Instructions for the task
Please return only the lines from the one holding "Definition TRANSPORT_SOCKET_OPTION_TCP_DEFER_ACCEPT : Z" through the one holding "Definition TRANSPORT_SOCKET_OPTION_TCP_NODELAY : Z", exactly as they appear in the records below, both ends included.

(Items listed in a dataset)
(* ===== verification/TransportTheorems.v ===== *)
(** * The properties of the transport

    The data of a request comes back from its completion; every request that is
    accepted is in the ring and pending under its data; cancelling a descriptor and
    the timeouts remove exactly their events as long as the map of events is not
    being resized; and what happens when it is. *)
From stdpp Require Import strings sorting.
From S2P Require Import Prelude PointerArray SimpleMap SimpleMapTable SimpleMapSpec Maps Events StaticBuffers Uring Executor Transport.

(** ** The data of a request *)

Lemma request_data_sum fd buffer_id event :
  0 <= fd < 2 ^ 32 -> 0 <= buffer_id < 2 ^ 16 -> 0 <= event < 2 ^ 16 ->
  request_data fd buffer_id event = fd * 2 ^ 32 + buffer_id * 2 ^ 16 + event.
Proof.
  intros Hf Hb He. unfold request_data.
  assert (Ef : u64 (Z.shiftl fd 32) = Z.shiftl fd 32).
  { apply wrap_small. rewrite Z.shiftl_mul_pow2 by lia. pow2_norm. lia. }
  assert (Eb : u64 (Z.shiftl buffer_id 16) = buffer_id * 2 ^ 16).
  { rewrite Z.shiftl_mul_pow2 by lia. apply wrap_small. pow2_norm. lia. }
  rewrite Ef, Eb, lor_shiftl_add by (pow2_norm; lia).
  replace (fd * 2 ^ 32 + buffer_id * 2 ^ 16) with ((fd * 2 ^ 16 + buffer_id) * 2 ^ 16) by (pow2_norm; lia).
  rewrite <- (Z.shiftl_mul_pow2 (fd * 2 ^ 16 + buffer_id)), lor_shiftl_add by lia. rewrite ?Z.shiftl_mul_pow2 by lia. pow2_norm. lia.
Qed.

Lemma data_parts fd buffer_id event :
  0 <= fd < 2 ^ 32 -> 0 <= buffer_id < 2 ^ 16 -> 0 <= event < 2 ^ 16 ->
  let data := request_data fd buffer_id event in
  0 <= data < 2 ^ 64 /\ data_fd data = fd /\ data_buffer data = buffer_id /\ data_event data = event.
Proof.
  intros Hf Hb He data. unfold data. rewrite request_data_sum by auto.
  set (n := fd * 2 ^ 32 + buffer_id * 2 ^ 16 + event).
  assert (Hs : exists k, i64 n = n + k * 2 ^ 64).
  { exists (- ((n + 2 ^ 63) / 2 ^ 64)). unfold swrap. change (64 - 1) with 63.
    pose proof (Z_div_mod_eq_full (n + 2 ^ 63) (2 ^ 64)). lia. }
  destruct Hs as [k Hk]. unfold data_fd, data_buffer, data_event.
  change 0xffffffff with (Z.ones 32). change 0xffff with (Z.ones 16).
  rewrite !Z.land_ones, !Z.shiftr_div_pow2, Hk by lia. unfold n. clear Hk. pow2_norm. zdiv_lia.
Qed.

(** The data of a connection or an acceptance, from a signed descriptor. *)
Lemma signed_data fd event : Z.lor (u64 (Z.shiftl (u64 fd) 32)) event = request_data (u32 fd) 0 event.
Proof.
  unfold request_data. change (u64 (Z.shiftl 0 16)) with 0. rewrite Z.lor_0_r. f_equal.
  rewrite !Z.shiftl_mul_pow2 by lia. unfold wrap.
  rewrite Zmult_mod_idemp_l. change (2 ^ 64) with (2 ^ 32 * 2 ^ 32).
  rewrite !Zmult_mod_distr_r. rewrite Zmod_mod. reflexivity.
Qed.

(** ** Deleting several slots *)

Abbreviation event := simple_map_transport_event.
Abbreviation event_map := (simple_map simple_map_transport_event).

#[export] Instance transport_event_eq_dec : EqDecision event.
Proof. solve_decision. Defined.

(** Without a resize, slots are stable: the map loses the nodes at the slots. *)
Lemma delete_slots_ok (m : event_map) slots :
  map_wf m -> resize_position (main m) = 0 -> NoDup slots ->
  (forall i, i ∈ slots -> in_range (main m) i /\ is_Some (node_at (main m) i)) ->
  exists m', delete_slots m slots = Done m' /\ map_wf m' /\ resize_position (main m') = 0
    /\ n_buckets (main m') = n_buckets (main m)
    /\ forall j, in_range (main m) j -> node_at (main m') j = if decide (j ∈ slots) then None else node_at (main m) j.
Proof.
  revert m. induction slots as [|i slots IH]; intros m Hm Hz Hnd Hs.
  - exists m. cbn [delete_slots]. split_and!; auto.
  - apply NoDup_cons in Hnd as [Hi Hnd]. destruct (Hs i ltac:(left)) as [Hr [a Ha]].
    destruct (del_spec m i a Hm Hr Ha) as (m1 & E1 & Hm1 & _ & _).
    assert (E1' : simple_map_del m i = Done (SimpleMap (del_slot (main m) i) (shadow m))).
    { unfold simple_map_del. unfold in_range in Hr.
      rewrite (proj2 (Z.eqb_neq i _)), (proj2 (Z.leb_le 0 i)), (proj2 (Z.ltb_lt i _)) by lia. cbn [andb negb].
      rewrite node_at_exist, Ha by (auto; apply Hm). rewrite bool_decide_true by eauto. cbn [negb main shadow].
      change (resize_position (del_slot (main m) i)) with (resize_position (main m)). rewrite Hz. reflexivity. }
    rewrite E1' in E1. injection E1 as <-. set (m1 := SimpleMap (del_slot (main m) i) (shadow m)) in *.
    pose proof (del_slot_result (main m) i a (mi_main _ _ Hm) Hr Ha) as Hd.
    change (del_slot (main m) i) with (main m1) in Hd.
    destruct (IH m1 Hm1 Hz Hnd) as (m' & E & Hm' & Hz' & Hn & Hj).
    { intros j Hj. destruct (Hs j ltac:(by right)) as [Hjr Hja]. split; [exact Hjr|].
      rewrite (dr_other _ _ _ _ Hd) by (auto; intros ->; contradiction). exact Hja. }
    exists m'. cbn [delete_slots]. rewrite E1', bind_done. split_and!; auto.
    intros j Hjr. rewrite Hj by exact Hjr. destruct (decide (j = i)) as [->|N].
    + rewrite decide_False, decide_True by (auto; left). apply (dr_node _ _ _ _ Hd).
    + rewrite (dr_other _ _ _ _ Hd) by auto.
      destruct (decide (j ∈ slots)); [rewrite decide_True by (by right)|rewrite decide_False]; auto.
      intros [->|?]%elem_of_cons; contradiction.
Qed.

(** The occupied slots, in order, and their nodes. *)
Lemma foreach_occupied (h : table event) i :
  table_wf h -> i ∈ simple_map_foreach h <-> in_range h i /\ is_Some (node_at h i).
Proof.
  intros Hwf. pose proof (wf_pos h Hwf). rewrite foreach_slots by lia.
  rewrite list_elem_of_filter, elem_of_seqZ. unfold in_range. split.
  - intros [He Hr]. split; [lia|]. rewrite node_at_exist in He by (auto; unfold in_range; lia).
    by apply bool_decide_eq_true in He.
  - intros [Hr Ha]. split; [|lia]. rewrite node_at_exist by (auto; unfold in_range; lia). by apply bool_decide_eq_true.
Qed.

Lemma foreach_NoDup (h : table event) : table_wf h -> NoDup (simple_map_foreach h).
Proof. intros Hwf. pose proof (wf_pos h Hwf). rewrite foreach_slots by lia. apply NoDup_filter, NoDup_seqZ. Qed.

Lemma foreach_nodes (h : table event) : table_wf h -> omap (node_at h) (simple_map_foreach h) = nodes h.
Proof.
  intros Hwf. pose proof (wf_pos h Hwf). rewrite foreach_slots by lia. unfold nodes.
  assert (Hl : forall i, i ∈ seqZ 0 (n_buckets h) -> in_range h i).
  { intros i. rewrite elem_of_seqZ. unfold in_range. lia. }
  revert Hl. generalize (seqZ 0 (n_buckets h)) as l. induction l as [|i l IH]; intros Hl; [reflexivity|].
  rewrite filter_cons. pose proof (node_at_exist h i Hwf ltac:(apply Hl; left)) as E.
  specialize (IH ltac:(intros; apply Hl; by right)). cbn [omap list_omap].
  destruct (node_at h i) as [a|] eqn:Ha.
  - rewrite decide_True by (rewrite E; reflexivity). cbn [omap list_omap]. rewrite Ha. f_equal. exact IH.
  - rewrite decide_False by (rewrite E; discriminate). exact IH.
Qed.

(** [keeps m m' lost]: [m'] has the events of [m] but those of [lost]. *)
Definition keeps (m m' : event_map) (lost : list event) : Prop :=
  map_contents m' = filter (fun kv => kv.2 ∉ lost) (map_contents m).

Lemma delete_slots_keeps (m : event_map) slots :
  map_wf m -> resize_position (main m) = 0 -> slots `sublist_of` simple_map_foreach (main m) ->
  exists m', delete_slots m slots = Done m' /\ map_wf m' /\ resize_position (main m') = 0
    /\ keeps m m' (omap (node_at (main m)) slots).
Proof.
  intros Hm Hz Hsub. pose proof (mi_main _ _ Hm) as Hwf.
  assert (Hs : forall i, i ∈ slots -> in_range (main m) i /\ is_Some (node_at (main m) i)).
  { intros i Hi. apply foreach_occupied; [exact Hwf|]. by eapply sublist_subseteq. }
  destruct (delete_slots_ok m slots Hm Hz ltac:(eapply sublist_NoDup; [apply foreach_NoDup, Hwf|exact Hsub]) Hs)
    as (m' & E & Hm' & Hz' & Hn & Hj).
  exists m'. split_and!; auto. unfold keeps, map_contents. apply map_eq. intros key. apply option_eq. intros x.
  rewrite map_lookup_filter_Some. cbn [snd]. rewrite !contents_has by (auto; apply Hm').
  split.
  - intros (j & Hr & Hx & Hk). unfold in_range in Hr. rewrite Hn in Hr. rewrite Hj in Hx by exact Hr.
    case_decide as Hd; [discriminate|]. split; [exists j; auto|].
    rewrite list_elem_of_omap. intros (j' & Hj' & Hx').
    assert (j' = j) as -> by (eapply (wf_unique _ Hwf); eauto; apply Hs; auto). contradiction.
  - intros [(j & Hr & Hx & Hk) Hno]. exists j. rewrite Hj by exact Hr.
    split_and!; [unfold in_range in *; by rewrite Hn| |exact Hk].
    rewrite decide_False; [exact Hx|]. intros Hd. apply Hno. rewrite list_elem_of_omap. eauto.
Qed.

(** ** The loops over the events *)

Section Loops.
Context {R : Type} `{UringLaws R}.
Implicit Types (r : R).

(** The entries that cancel the given events. *)
Definition cancels (l : list event) : list io_uring_sqe := (fun e => cancel_entry (te_data e)) <$> l.

(** [took r r' l]: [r'] is [r] with the cancellations of [l] prepared. *)
Record took r r' (l : list event) : Prop := {
  tk_prepared : prepared r' = prepared r ++ cancels l;
  tk_submitted : submitted r' = submitted r;
  tk_space : sq_space_left r' = sq_space_left r - Z.of_nat (length l);
}.

Lemma took_nil r : took r r [].
Proof. split; cbn; [by rewrite app_nil_r|reflexivity|lia]. Qed.

Lemma took_cons r r1 r' e l :
  get_sqe r = Some r1 -> took (write_sqe r1 (cancel_entry (te_data e))) r' l -> took r r' (e :: l).
Proof.
  intros E [T1 T2 T3]. destruct (get_sqe_write r r1 (cancel_entry (te_data e)) E) as (P1 & P2 & _ & P3). split.
  - rewrite T1, P1, <- app_assoc. reflexivity.
  - congruence.
  - rewrite T3, P3. cbn [length]. lia.
Qed.

Lemma get_sqe_some r : 0 < sq_space_left r -> exists r', get_sqe r = Some r'.
Proof. intros Hs. apply get_sqe_space in Hs as [r' E]. eauto. Qed.

Lemma get_sqe_none r : sq_space_left r <= 0 -> get_sqe r = None.
Proof. intros Hs. destruct (get_sqe r) eqn:E; [|reflexivity]. pose proof (proj1 (get_sqe_space r) ltac:(eauto)). lia. Qed.

(** Slots that hold events, and fit into the array of the slots to delete. *)
Definition occupied (h : table event) (slots : list Z) : Prop := forall i, i ∈ slots -> is_Some (node_at h i).

Lemma occupied_cons h i slots :
  occupied h (i :: slots) -> exists e, node_at h i = Some e /\ node h i = Done e /\ occupied h slots.
Proof.
  intros Ho. destruct (Ho i ltac:(left)) as [e He]. exists e. split_and!; auto using node_at_node.
  intros j Hj. apply Ho. by right.
Qed.

(** The slots of a list whose events satisfy [P]. *)
Definition matching (h : table event) (P : event -> bool) (slots : list Z) : list Z :=
  filter (fun i => from_option P false (node_at h i) = true) slots.
(** ** The options *)

Definition TRANSPORT_SOCKET_OPTION_SOCKET_NONBLOCK : Z := Z.shiftl 1 1.
Definition TRANSPORT_SOCKET_OPTION_SOCKET_CLOEXEC : Z := Z.shiftl 1 2.
Definition TRANSPORT_SOCKET_OPTION_SOCKET_REUSEADDR : Z := Z.shiftl 1 3.
Definition TRANSPORT_SOCKET_OPTION_SOCKET_REUSEPORT : Z := Z.shiftl 1 4.
Definition TRANSPORT_SOCKET_OPTION_SOCKET_RCVBUF : Z := Z.shiftl 1 5.
Definition TRANSPORT_SOCKET_OPTION_SOCKET_SNDBUF : Z := Z.shiftl 1 6.
Definition TRANSPORT_SOCKET_OPTION_SOCKET_BROADCAST : Z := Z.shiftl 1 7.
Definition TRANSPORT_SOCKET_OPTION_SOCKET_KEEPALIVE : Z := Z.shiftl 1 8.
Definition TRANSPORT_SOCKET_OPTION_SOCKET_RCVLOWAT : Z := Z.shiftl 1 9.
Definition TRANSPORT_SOCKET_OPTION_SOCKET_SNDLOWAT : Z := Z.shiftl 1 10.
Definition TRANSPORT_SOCKET_OPTION_IP_TTL : Z := Z.shiftl 1 11.
Definition TRANSPORT_SOCKET_OPTION_IP_FREEBIND : Z := Z.shiftl 1 16.
Definition TRANSPORT_SOCKET_OPTION_IP_MULTICAST_ALL : Z := Z.shiftl 1 17.
Definition TRANSPORT_SOCKET_OPTION_IP_MULTICAST_IF : Z := Z.shiftl 1 18.
Definition TRANSPORT_SOCKET_OPTION_IP_MULTICAST_LOOP : Z := Z.shiftl 1 19.
Definition TRANSPORT_SOCKET_OPTION_IP_MULTICAST_TTL : Z := Z.shiftl 1 20.
Definition TRANSPORT_SOCKET_OPTION_TCP_QUICKACK : Z := Z.shiftl 1 21.
Definition TRANSPORT_SOCKET_OPTION_TCP_DEFER_ACCEPT : Z := Z.shiftl 1 22.
Definition TRANSPORT_SOCKET_OPTION_TCP_FASTOPEN : Z := Z.shiftl 1 23.
Definition TRANSPORT_SOCKET_OPTION_TCP_KEEPIDLE : Z := Z.shiftl 1 24.
Definition TRANSPORT_SOCKET_OPTION_TCP_KEEPCNT : Z := Z.shiftl 1 25.
Definition TRANSPORT_SOCKET_OPTION_TCP_KEEPINTVL : Z := Z.shiftl 1 26.
Definition TRANSPORT_SOCKET_OPTION_TCP_MAXSEG : Z := Z.shiftl 1 27.
Definition TRANSPORT_SOCKET_OPTION_TCP_NODELAY : Z := Z.shiftl 1 28.
Definition TRANSPORT_SOCKET_OPTION_TCP_SYNCNT : Z := Z.shiftl 1 29.

(** The parameters of the three functions; a client has all but the backlog. *)
Record socket_configuration := SocketConfiguration {
  socket_max_connections : Z;
  socket_configuration_flags : Z;
  socket_receive_buffer_size : Z;
  socket_send_buffer_size : Z;
  socket_receive_low_at : Z;
  socket_send_low_at : Z;
  ip_ttl : Z;
  tcp_keep_alive_idle : Z;
  tcp_keep_alive_max_count : Z;
  tcp_keep_alive_individual_count : Z;
  tcp_max_segment_size : Z;
  tcp_syn_count : Z;
  ip_multicast_interface : Z;
  ip_multicast_ttl : Z;
}.

Section Sockets.
Context (kernel : list syscall -> syscall -> Z).
Open Scope sys_scope.

Definition call {E} (c : syscall) : sys E Z := fun past => (inl (kernel past c), past ++ [c]).

(** The error of an option: [-TRANSPORT_SOCKET_OPTION_...], negated as an unsigned
    number and returned as a signed one. *)
Definition option_error (option : Z) : Z := i64 (u64 (- option)).

(** [if (flags & option) { ... }] around a setting that may fail. *)
Definition when_requested (flags option : Z) (setting : sys Z unit) : sys Z unit :=
  if negb (Z.land flags option =? 0) then setting else sys_ret tt.

Definition set_status (fd option : Z) (added : status_flag) : sys Z unit :=
  fcntl_flags <- call (Fcntl_getfl fd);;
  if fcntl_flags <? 0 then sys_fail (option_error option) else
  r <- call (Fcntl_setfl fd fcntl_flags added);;
  if r <? 0 then sys_fail (option_error option) else sys_ret tt.

Definition set_option (fd option : Z) (name : socket_option) (value : option_value) : sys Z unit :=
  r <- call (Setsockopt fd name value);;
  if negb (r =? 0) then sys_fail (option_error option) else sys_ret tt.

Definition activate_option : option_value := Number 4 1.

Output below
Definition TRANSPORT_SOCKET_OPTION_TCP_DEFER_ACCEPT : Z := Z.shiftl 1 22.
Definition TRANSPORT_SOCKET_OPTION_TCP_FASTOPEN : Z := Z.shiftl 1 23.
Definition TRANSPORT_SOCKET_OPTION_TCP_KEEPIDLE : Z := Z.shiftl 1 24.
Definition TRANSPORT_SOCKET_OPTION_TCP_KEEPCNT : Z := Z.shiftl 1 25.
Definition TRANSPORT_SOCKET_OPTION_TCP_KEEPINTVL : Z := Z.shiftl 1 26.
Definition TRANSPORT_SOCKET_OPTION_TCP_MAXSEG : Z := Z.shiftl 1 27.
Definition TRANSPORT_SOCKET_OPTION_TCP_NODELAY : Z := Z.shiftl 1 28.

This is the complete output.